И прокурор, и свидетели (адвоката у меня не было) стыдливо обходили тот факт, что эти крамольные материалы были найдены в тюрьме, и даже не в моей камере, а в соседней. Все обвинение держалось на показаниях надзирателей — Трухана и Барановского, которые утверждали, что я им давно известен как автор подобных грипсов. Их поддерживал и «графолог», скорее всего — просто шпик. И Бругаль.

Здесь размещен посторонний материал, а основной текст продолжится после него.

(* ===== verification/UserFiles.v ===== *)
(** * Programs that read files: cat and ls on the kernel *)
From ITree Require Import ITree.
From S2P Require Import Prelude State Monad Logic Strings Screen ScreenSpec Proc ProcSpec Fs FsSpec Terminal TerminalSpec Interrupts Syscalls PagingSpec Kernel Demo DriverSpec ProcessSpec FsProps ProcessProps LifeProps ArgsProps DirSpec User UserLib UserRun UserSpec UserProps.

Section files.
Context {P : Platform}.
Variables (ubuf ebx ecx edx : Z).
Hypothesis ubuf_range : VIRTUAL_START <= ubuf <= VIRTUAL_START + 0x3B7000.
Implicit Types (s : kstate).

Definition bytes (l : list Z) : Prop := Forall (fun c => 0 <= c < 256) l.

(** [bs] over the first bytes of [buf]. *)
Definition overlay (bs buf : list Z) : list Z := bs ++ drop (length bs) buf.

Lemma overlay_length bs buf : (length bs <= length buf)%nat -> length (overlay bs buf) = length buf.
Proof. intros. unfold overlay. autorewrite with arr. lia. Qed.
Lemma overlay_bytes bs buf : bytes bs -> bytes buf -> bytes (overlay bs buf).
Proof. intros. apply Forall_app. split; [done|by apply Forall_drop]. Qed.

Lemma mem_bytes_overlay pa bs buf m :
  bytes bs -> bytes buf -> (length bs <= length buf)%nat ->
  mem_bytes (put_bytes pa bs (put_bytes pa buf m)) pa (length buf) = overlay bs buf.
Proof.
  intros Hbs Hbuf Hl. apply list_eq_lget.
  { unfold mem_bytes. rewrite length_map, length_seq. by rewrite overlay_length. }
  intros i Hi. unfold mem_bytes in *. rewrite length_map, length_seq in Hi.
  unfold lget at 1. rewrite decide_True by lia. rewrite list_lookup_fmap, lookup_seq_lt by lia.
  cbn [fmap option_fmap option_map]. rewrite !put_bytes_get.
  replace (pa + Z.of_nat (0 + Z.to_nat i) - pa) with i by lia.
  unfold overlay. destruct (decide (i < Z.of_nat (length bs))) as [H|H].
  - rewrite lget_app_l by done. destruct (lget_Some bs i) as [c Hc]; [lia|]. rewrite Hc. f_equal.
    apply u8_small. unfold lget in Hc. rewrite decide_True in Hc by lia.
    by eapply Forall_lookup_1 in Hbs.
  - rewrite (lget_None bs) by lia. destruct (lget_Some buf i) as [c Hc]; [lia|]. rewrite Hc.
    unfold lget in *. rewrite decide_True in * by lia.
    rewrite lookup_app_r by lia. rewrite lookup_drop.
    replace (length bs + (Z.to_nat i - length bs))%nat with (Z.to_nat i) by lia. rewrite Hc. f_equal.
    apply u8_small. by eapply Forall_lookup_1 in Hbuf.
Qed.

Неизвестно, чем бы все это кончилось для меня, человека, заподозренного в принадлежности к КПЗБ и осужденного на предыдущем процессе условно на два года, с лишением всех прав на восемь лет, но ахиллесовой пятой обвинения оказались ссылки в найденных материалах на минскую газету «Звезда», которые и помогли мне опрокинуть все обвинение. Помню, еще в окружном суде состоялся любопытный диалог. Я попросил разрешения задать несколько вопросов свидетелям обвинения.
— Суд разрешает.
— Могут ли в Лукошках арестованные получать подпольную коммунистическую литературу и советские газеты?
— Это абсолютно исключено! — горячо запротестовал надзиратель, еще не поняв, в чем дело. Но если бы он и догадался, к чему я клоню, что бы он мог еще сказать, если не хотел подорвать собственный авторитет — авторитет лукишкииского держиморды.
— Как известно,— заключил я,— в грипсах сообщаются факты, цитаты, взятые из советских газет. Как же я мог их переписать, если сидел в то время в Лукишках и, как утверждает свидетель Трухан, не имел возможности пользоваться этой литературой? Не менее беспочвенно и обвинение в авторстве антирелигиозных стихов, которые являются (тут пусть уж простит меня наш выдающийся сатирик за то, что приписал ему эти слабые и беспомощные стихи) отрывками из «Библии» известного советского белорусского писателя Кондрата Крапивы.